# What is required
From the line containing "consistent; closing leaves" onward, every line of the entries is to be set down exactly, the last line included.

# Record extracts

(** * Enrolment analytics pipeline ([data_pipeline.py]): a shallow embedding

    The pipeline reads a table of enrolment rows, keeps the rows of one
    state, builds three aggregates (state level per date, district per
    date, pincode per date) and derives indicators from them.

    Modelling conventions.
    - A data frame is a list of records, in row order.
    - A missing cell (NaN, NaT) is [None].
    - Enrolment counts are integers ([Z]); the floating-point values the
      code derives from them (means, ratios, variances) are exact rationals
      ([Q]) extended with the two infinities and NaN ([fval]).
    - An age column is a 64-bit integer column or a float column. A float
      column holds its numbers rounded to 53 significant bits ([round53]).
      The row total of a frame whose three age columns are integer columns
      is an int64 sum and wraps around ([wrap64]); when one of them is a
      float column the total is a float64 sum, each step rounded. The sums
      of the aggregates are modelled by exact sums, which they are in the
      code while they stay below 2^53.
    - The numerals of the age columns are integers of the int64 range: a
      file with a decimal, an infinite or a larger numeral is outside the
      model.
    - A text is a [string] whose characters are the code points 0..255.
    - [groupby] yields its groups in ascending key order, as pandas does
      with its default [sort=True]. *)

From Stdlib Require Import String Ascii.
From Stdlib Require Import ZArith QArith Bool Lia Lqa List Permutation Sorted.
Import ListNotations.

Local Open Scope Z_scope.

(** ** Ordered keys *)

Class OrdKey (K : Type) : Type := {
  cmp : K -> K -> comparison;
  cmp_eq : forall a b, cmp a b = Eq <-> a = b;
  cmp_antisym : forall a b, cmp b a = CompOpp (cmp a b);
  cmp_trans : forall a b c, cmp a b = Lt -> cmp b c = Lt -> cmp a c = Lt
}.

Definition keqb {K} `{OrdKey K} (a b : K) : bool :=
  match cmp a b with Eq => true | _ => false end.

Definition kltb {K} `{OrdKey K} (a b : K) : bool :=
  match cmp a b with Lt => true | _ => false end.

Definition lex_cmp {A B} (ca : A -> A -> comparison) (cb : B -> B -> comparison)
    (x y : A * B) : comparison :=
  match ca (fst x) (fst y) with
  | Eq => cb (snd x) (snd y)
  | c => c
  end.

(** ** Calendar dates *)

Record Date : Type := mkDate { year : Z; month : Z; day : Z }.

Definition date_cmp (a b : Date) : comparison :=
  match year a ?= year b with
  | Eq => match month a ?= month b with
          | Eq => day a ?= day b
          | c => c
          end
  | c => c
  end.

(** ** Texts: [str.lower] and [str.strip] on code points 0..255 *)

Definition lower_char (c : ascii) : ascii :=
  let n := N_of_ascii c in
  if ((65 <=? n) && (n <=? 90))%N then ascii_of_N (n + 32)
  else if ((192 <=? n) && (n <=? 222) && negb (n =? 215))%N then ascii_of_N (n + 32)
  else c.

Fixpoint lower (s : string) : string :=
  match s with
  | EmptyString => EmptyString
  | String c t => String (lower_char c) (lower t)
  end.

Definition isspace (c : ascii) : bool :=
  let n := N_of_ascii c in
  (((9 <=? n) && (n <=? 13)) || ((28 <=? n) && (n <=? 32))
   || (n =? 133) || (n =? 160))%N.

Fixpoint lstrip (s : string) : string :=
  match s with
  | EmptyString => EmptyString
  | String c t => if isspace c then lstrip t else s
  end.

Fixpoint rstrip (s : string) : string :=
  match s with
  | EmptyString => EmptyString
  | String c t =>
      match rstrip t with
      | EmptyString => if isspace c then EmptyString else String c EmptyString
      | t' => String c t'
      end
  end.

Definition strip (s : string) : string := rstrip (lstrip s).

(** ** Order instances *)

Lemma Zcmp_trans (a b c : Z) : (a ?= b) = Lt -> (b ?= c) = Lt -> (a ?= c) = Lt.
Proof. rewrite !Z.compare_lt_iff. lia. Qed.

#[export] Program Instance OrdKey_Z : OrdKey Z := {| cmp := Z.compare |}.
Next Obligation. apply Z.compare_eq_iff. Qed.
Next Obligation. apply Z.compare_antisym. Qed.
Next Obligation. eapply Zcmp_trans; eassumption. Qed.

Lemma ascii_cmp_trans (a b c : ascii) :
  Ascii.compare a b = Lt -> Ascii.compare b c = Lt -> Ascii.compare a c = Lt.
Proof. unfold Ascii.compare. rewrite !N.compare_lt_iff. lia. Qed.

Lemma ascii_cmp_refl (a : ascii) : Ascii.compare a a = Eq.
Proof. unfold Ascii.compare. apply N.compare_refl. Qed.
(** X26: a built font renders in the mode chosen from its pattern, which
    no later step of the build changes: mono exactly when antialiasing is
    off, and for subpixels (LCD) exactly when antialiasing is on and the
    subpixel order is RGB or BGR, whatever the hint style. *)
Theorem render_mode_from_pattern
    (ft : FT_Library) (env : CharEnv) (font : FcPattern) (f0 f : Font) :
  load ft env font f0 = Ok f →
  glyph_render_mode f = render_mode_of font ∧
  (glyph_render_mode f = FT_RENDER_MODE_MONO ↔ antialias font = false) ∧
  (is_LCD (glyph_render_mode f) = true ↔
   antialias font = true ∧ (rgba font = FC_RGBA_RGB ∨ rgba font = FC_RGBA_BGR)).
Proof.
  intros Hload. rewrite (load_render_mode _ _ _ _ _ Hload).
  split; [reflexivity|]. unfold render_mode_of.
  destruct (antialias font); simpl.
  - destruct (rgba font =? FC_RGBA_RGB) eqn:Ergb; simpl.
    + apply Z.eqb_eq in Ergb.
      destruct ((FC_HINT_NONE <? hint_style font) && (hint_style font <? FC_HINT_FULL));
        simpl; (split; [split; [discriminate|discriminate]|]); tauto.
    + destruct (rgba font =? FC_RGBA_BGR) eqn:Ebgr; simpl.
      * apply Z.eqb_eq in Ebgr.
        destruct ((FC_HINT_NONE <? hint_style font) && (hint_style font <? FC_HINT_FULL));
          simpl; (split; [split; [discriminate|discriminate]|]); tauto.
      * apply Z.eqb_neq in Ergb. apply Z.eqb_neq in Ebgr.
        destruct ((FC_HINT_NONE <? hint_style font) && (hint_style font <? FC_HINT_FULL));
          simpl; (split; [split; [discriminate|discriminate]|]);
          (split; [discriminate|]); intros [_ [H | H] ]; contradiction.
  - split; [tauto|]. split; [discriminate|]. intros [H _]. discriminate H.
Qed.

Lemma render_mode_from_pattern_witness :
  glyph_render_mode Samples.regular_font = render_mode_of (Samples.pattern "regular" 2) ∧
  (glyph_render_mode Samples.regular_font = FT_RENDER_MODE_MONO
   ↔ antialias (Samples.pattern "regular" 2) = false) ∧
  (is_LCD (glyph_render_mode Samples.regular_font) = true ↔
   antialias (Samples.pattern "regular" 2) = true ∧
   (rgba (Samples.pattern "regular" 2) = FC_RGBA_RGB ∨
    rgba (Samples.pattern "regular" 2) = FC_RGBA_BGR)).
Proof.
  assert (Hload : load Samples.library Samples.env (Samples.pattern "regular" 2)
                    blank_Font = Ok Samples.regular_font) by evaluate.
  exact (render_mode_from_pattern _ _ _ _ _ Hload).
Defined.
(* ===== verification/Prelude.v ===== *)
(** * libnice: a verification library

    The subject is libnice (src/libnice): an ICE agent (RFC 5245) with its STUN
    library, its pseudo-TCP transport and its stack of sockets.  A datagram that
    reaches a socket of the agent is first looked at as a STUN message; requests
    and responses of connectivity checks go to the check lists, which pair local
    with remote candidates, schedule and retransmit checks, resolve role
    conflicts, nominate pairs and move every component from DISCONNECTED to READY
    or FAILED; other data goes to the application, through a pseudo-TCP socket
    when the agent is reliable.  Sockets are stacked: a TURN socket sends through
    a server over a datagram socket, or over the framing socket on a TCP
    connection, which a SOCKS5, HTTP or pseudo-SSL socket may have opened.

    ** Files, in the order of dependency

    - Prelude: this header, the outcome monad, machine words, record setters,
      tactics and hint databases.  Bytes: byte memory and the integer encodings.
    - STUN messages (stun/stunmessage.c, utils.c, stun5389.c, stuncrc32.c):
      StunCrc32 (the table-driven CRC against the bitwise one), StunMessage (the
      operations), StunFacts (the abstract view: a header and a list of
      attributes), StunValidate (what the validity check accepts, and searches),
      StunBuild, StunRoundtrip.
    - STUN agent (stun/stunagent.c, stunhmac.c): StunHmac, StunAgent (the
      operations), StunAgentTrans (the table of saved transactions, and the
      bag of open transactions it implements), StunAuth (message integrity, from signing to checking).
    - STUN usages (stun/usages): StunTimer (timer.c), StunIce and StunIceFacts
      (ice.c), StunTurn and StunTurnFacts (turn.c).  StunEnds: every operation on
      a message ends.  StunOctets: messages are built of octets.
    - Pseudo-TCP (agent/pseudotcp.c): StateMonad (state passing with outcomes, a
      weakest precondition, a frame judgement, runs that end, and runs that are
      safe), PseudoTcpFifo (the byte ring), PseudoTcp (the whole socket,
      and concrete ones), and the facts: PseudoTcpWire,
      PseudoTcpStates, PseudoTcpReceive, PseudoTcpSend, PseudoTcpHazards.
    - Addresses and candidates: NiceAddress (agent/address.c), NiceCandidate
      (agent/candidate.c).
    - The ICE agent: GSList (the GLib list operations the code sorts with),
      IceAgent (the state of agent-priv.h, stream.h, component.h, conncheck.h and
      the lookups), CheckList (forming, freezing, limiting, pruning and nominating
      pairs, the state of a component), CheckTick (the timer callback of the
      checks), CheckInbound (triggered checks, peer reflexive candidates, the
      processing of a validated request or response), CheckDemo (a small agent to
      run), and the facts: CheckListFacts, CheckListInv and CheckListOps (the
      invariant of the check lists), CheckHistory (the entry points as the steps
      of a transition system), CheckPrune, CheckReady, CheckRole, CheckUnfreeze.
    - The calls of an application (agent/agent.c, stream.c, component.c,
      random/random.c): GStr (the GLib string functions used, gstrfuncs.c),
      AgentApi (remote candidates, credentials, restarts, the selected pair, the
      end of gathering, names), AgentApiInv (they keep the invariant of the check
      lists), AgentRestart (an ICE restart); Sdp (generating and parsing
      descriptions), SdpFacts, SdpDemo.
    - TURN allocations of the agent (agent/discovery.c, conncheck.c): TurnRefresh
      (the refreshes, their sources in the main loop, and the prunes that release
      them) and TurnRefreshFacts.
    - Sockets: NiceSocket (socket/socket.c: the vectored messages, the interface
      of a socket as a class, the send queue), TcpBsd (tcp-bsd.c) and TcpStream
      (a connection carries its octets in order, and what the proxy sockets share
      for that), TurnTcp (udp-turn-over-tcp.c)
      and TurnTcpStream (reassembly of its frames), PseudoSsl (pseudossl.c), Socks5 (socks5.c), HttpProxy
      (http.c) and HttpFacts.
    - TURN (socket/udp-turn.c): UdpTurn (the socket: its state, calls and
      timeouts), UdpTurnBuild (what its requests carry), UdpTurnInv (the
      invariant), UdpTurnRuns, UdpTurnCalls, UdpTurnSend and UdpTurnRecv (every
      operation ends and keeps it), UdpTurnDemo (a socket to run), UdpTurnFacts
      (what follows for every run), UdpTurnData (channel data), UdpTurnQueue
      (data that wait for a permission, and where the socket falls short).
    - Binding discovery (stun/usages/bind.c): StunBind (the messages, the
      transport, the blocking run) and StunBindFacts.
    - Sockets of the operating system: UdpBsd (udp-bsd.c, and the conversions of
      socket addresses of GLib) and UdpBsdFacts; TcpOpen (opening a connection,
      tcp-bsd.c and tcp-active.c; a listener and the connections it accepted,
      tcp-passive.c, in stores indexed by address) and TcpPassiveFacts.
    - Received messages (agent/component.c, agent.c): IoQueue (the queue of a
      component, the source that empties it, attaching a function, and receiving
      what is queued) and IoQueueFacts.

    ** How the code is embedded

    A C function is a function of its name into [outcome]: [Done] its result,
    [Ub] an access outside an object, through a freed or NULL pointer, or a
    failed assertion, [Oof] the fuel of a loop that ran out.  Objects a function
    mutates are passed and returned; where many are (the pseudo-TCP socket, the
    agent, the sockets) the function is a computation of StateMonad.  Memory is a
    list of octets with loads and stores that are [Ub] outside it; pointers into
    it are offsets.  Objects the code shares by pointer (the segments of a
    pseudo-TCP socket; the candidates, pairs and transactions of an agent) live
    in stores indexed by address: freeing removes the entry.  Integers are [Z]
    wrapped at the width of the C type where they are stored ([u8], [u16], [u32],
    [s32], [u64]).  Where a function of the application is called with all locks
    released the code is cut in two there, and histories are lists of events.  Effects outside a model are entries of a log, the newest
    first: [trace] for the callbacks of a pseudo-TCP socket, [actions] of an agent
    for packets sent, signals, timers, and calls into the keepalive and TURN code.

    A socket is an instance of the class [NiceSocket] for the type of its state;
    a socket on top of another takes the base as an argument of that class and
    keeps its state ([None] once it is freed), so stacks are instances built on
    instances.  The timeouts of a TURN socket are the list [sources] of those
    attached to the main context, by number; [dispatch] runs one.

    Code that is not in the repository is a parameter: HMAC-SHA1 and MD5 (class
    [Crypto], with the length of a digest as the only law), the clock, the
    allocator and [WritePacket] of a pseudo-TCP socket ([Env], [SliceAlloc]), the
    resolver ([Resolver]), the operating system's interfaces ([Interfaces]); for
    the check lists the random numbers, the packets' outcome and the addresses of
    new objects ([AgentEnv]), random draws within their bounds ([BoundedRng]),
    the writing and reading of numeric hosts ([NumericHosts]); for binding
    discovery the operating system, over the states of the world ([BindOs]); for
    the sockets the sockets of the operating system
    ([GSocket], with its laws [GSocketLaws] and [GSocketBlocks];
    [GDatagramSocket], with [GDatagramLaws]; [GStreamSocket], which connects,
    listens and accepts), what fresh memory holds ([Malloc]), and the stack
    ([StackJunk]), base64 ([Base64]) and the random transaction
    identifiers of TURN requests ([TurnEnv]).  Contracts between sockets are
    classes too: [StreamSocket] (a socket that carries a stream), [EndingSocket]
    (one whose calls end), [Datagram] (one that takes every datagram).

    ** Fuel

    Loops over a list are structural recursions.  The others have fuel, and a
    theorem that it is enough: the attribute searches (the length of the
    message), [carry_loop] (the seconds to carry), the table walk of the CRC;
    [attempt_send] (the unsent segments plus two), [transmit] (the number of
    entries of PACKET_MAXIMUMS), the walks over a list whose body frees nodes (the
    length of the list, since the bodies only free), the loop that makes a
    priority unique (the number of candidates plus one), the merge sort (the
    length of the list), the retries of the HTTP parser (the octets in its ring
    plus four).  A TURN timer tick calls itself through the requests it sends:
    [tick_fuel] is 12, and 8 suffice, since a request is sent again at most seven
    times before it is given up; the loop over the permission requests has 10
    rounds for each, by the same bound ([permissions_fuel]).  The run of binding
    discovery may wait for ever when datagrams keep arriving; 16 rounds are
    enough when none does.

    ** What the theorems show

    - STUN messages: the validity check accepts exactly the well-formed messages,
      in one buffer or several; building refines appending to a list of
      attributes; a search on an accepted message stays in it and finds what the
      list holds; typed round trips; the CRC is the one of its polynomial.
    - STUN agent: a response is accepted at most once, for a saved transaction of
      its method; the table of transactions implements a bag of at most 200; what
      an agent signs with a short-term key a peer of the same configuration
      accepts, and a request accepted under a password carries its digest and an
      approved username.
    - Timers: the schedule of RFC 5389, its total, and that a timer gives up.
    - Connectivity checks: a role conflict is resolved consistently; the reply
      carries the source of the request (RFC 5245 mode, short-term credentials).
    - TURN requests carry exactly the attributes their arguments ask for; their
      answers are read as the mode prescribes.
    - Pseudo-TCP: the octets read are the octets the peer wrote, in order and
      once, whatever the segmentation, reordering and repetition and whatever
      calls are made in between, until a segment is taken for the peer's FIN; the
      state
      machine is that of RFC 793; sending ends and takes what fits; headers and
      options round trip; which inputs take the socket outside its contract.
    - Addresses and candidates: equality, the private ranges, the bit fields of a
      priority, pair priorities.
    - Check lists: in every history the lists are sorted, without duplicates and
      without dangling pairs; the limit keeps the pairs of the highest priority;
      a role change reorders them; unfreezing a Frozen list picks, for each
      foundation, the pair RFC 5245 picks, as long as the priorities of its pairs
      follow their components; pruning frees exactly what it should; a component with a
      nominated pair becomes READY exactly when no better check is in progress.
      The histories include the calls of the application and parsed descriptions.
    - The application's calls: what one agent describes is what its peer hears
      when it parses the description; an ICE restart frees exactly the pairs and
      remote candidates the stream no longer holds, and renews the credentials.
    - TURN allocations: every prune of refreshes is answered once, after the last
      refresh it waits for is gone; no source runs on a freed refresh; and the
      runs in which a prune waits for ever, or does not wait.
    - Binding discovery: whatever the operating system does, a run has no
      undefined behaviour, closes every socket it opened, sends nothing but its
      request and believes only an answer to it; over a silent network it sends
      seven times and gives up after 15.8 seconds.
    - Sockets: a TCP connection carries what was sent in order over partial sends
      and the queue, when messages are safe to cut; frames of TURN over TCP come out as they went in, however the
      stream is cut; no data pass a proxy socket before its handshake is done, and
      what was queued goes first; the HTTP parser stays in its buffer and ends.
    - UDP sockets: the socket address kept for the last peer is never stale; a
      TURN socket over one ends.  A passive TCP socket, as long as its live
      connections have different peers and it is closed after them, sends to the
      connection of the peer and to nothing else, and no connection touches what
      was closed; two histories show what happens otherwise.
    - Received messages: as long as nothing receives, or runs another source of the
      component, while its function runs, the component is not removed, and its
      context does not change under a scheduled source, what entered the queue is
      handed over once and in order, no freed message is touched, and a source is
      there to do it; a receive with messages queued returns only when they have
      the sizes of its buffers (a lemma: the documentation promises more); the
      histories in which messages are repeated, overtaken or
      freed twice, and sources of others removed.
    - TURN sockets, in the RFC 5766 and draft modes, for any base socket whose
      calls end and peers without a scope identifier ([peer_ok]), with a user name
      of at most 60000 octets: every call and timeout ends, in every state calls
      and timeouts lead to; the channels and the permissions asked for stay
      consistent; closing leaves no timeout behind; data wait for the permission
      of their peer and leave in order; channel data round trip.  The older modes
      are modelled, without theorems about whole runs.

    Lemmas whose comments say so are about inputs on which the code falls short;
    they are what a caller has to avoid.

    ** Not modelled

    Keepalives, the requests for TURN allocations by the agent, the validation
    callback and the compatibility keys of MSN and OC2007 of the inbound handler,
    renomination, gathering and the discovery of host, server reflexive and
    relayed candidates, reading the sockets of a component, and the GObject
    plumbing of the agent.  The repository also holds C++ conference servers and
    clients, sample programs and vendored libraries; none of it is modelled.

    ** Plan

    The discovery of candidates, the rest of the inbound handler and the
    keepalives. *)

From stdpp Require Export base list option numbers relations.
From Stdlib Require Export ZArith Lia.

# Output of the task
      consistent; closing leaves no timeout behind; data wait for the permission
      of their peer and leave in order; channel data round trip.  The older modes
      are modelled, without theorems about whole runs.

    Lemmas whose comments say so are about inputs on which the code falls short;
    they are what a caller has to avoid.

    ** Not modelled

    Keepalives, the requests for TURN allocations by the agent, the validation
    callback and the compatibility keys of MSN and OC2007 of the inbound handler,
    renomination, gathering and the discovery of host, server reflexive and
    relayed candidates, reading the sockets of a component, and the GObject
    plumbing of the agent.  The repository also holds C++ conference servers and
    clients, sample programs and vendored libraries; none of it is modelled.

    ** Plan

    The discovery of candidates, the rest of the inbound handler and the
    keepalives. *)

From stdpp Require Export base list option numbers relations.
From Stdlib Require Export ZArith Lia.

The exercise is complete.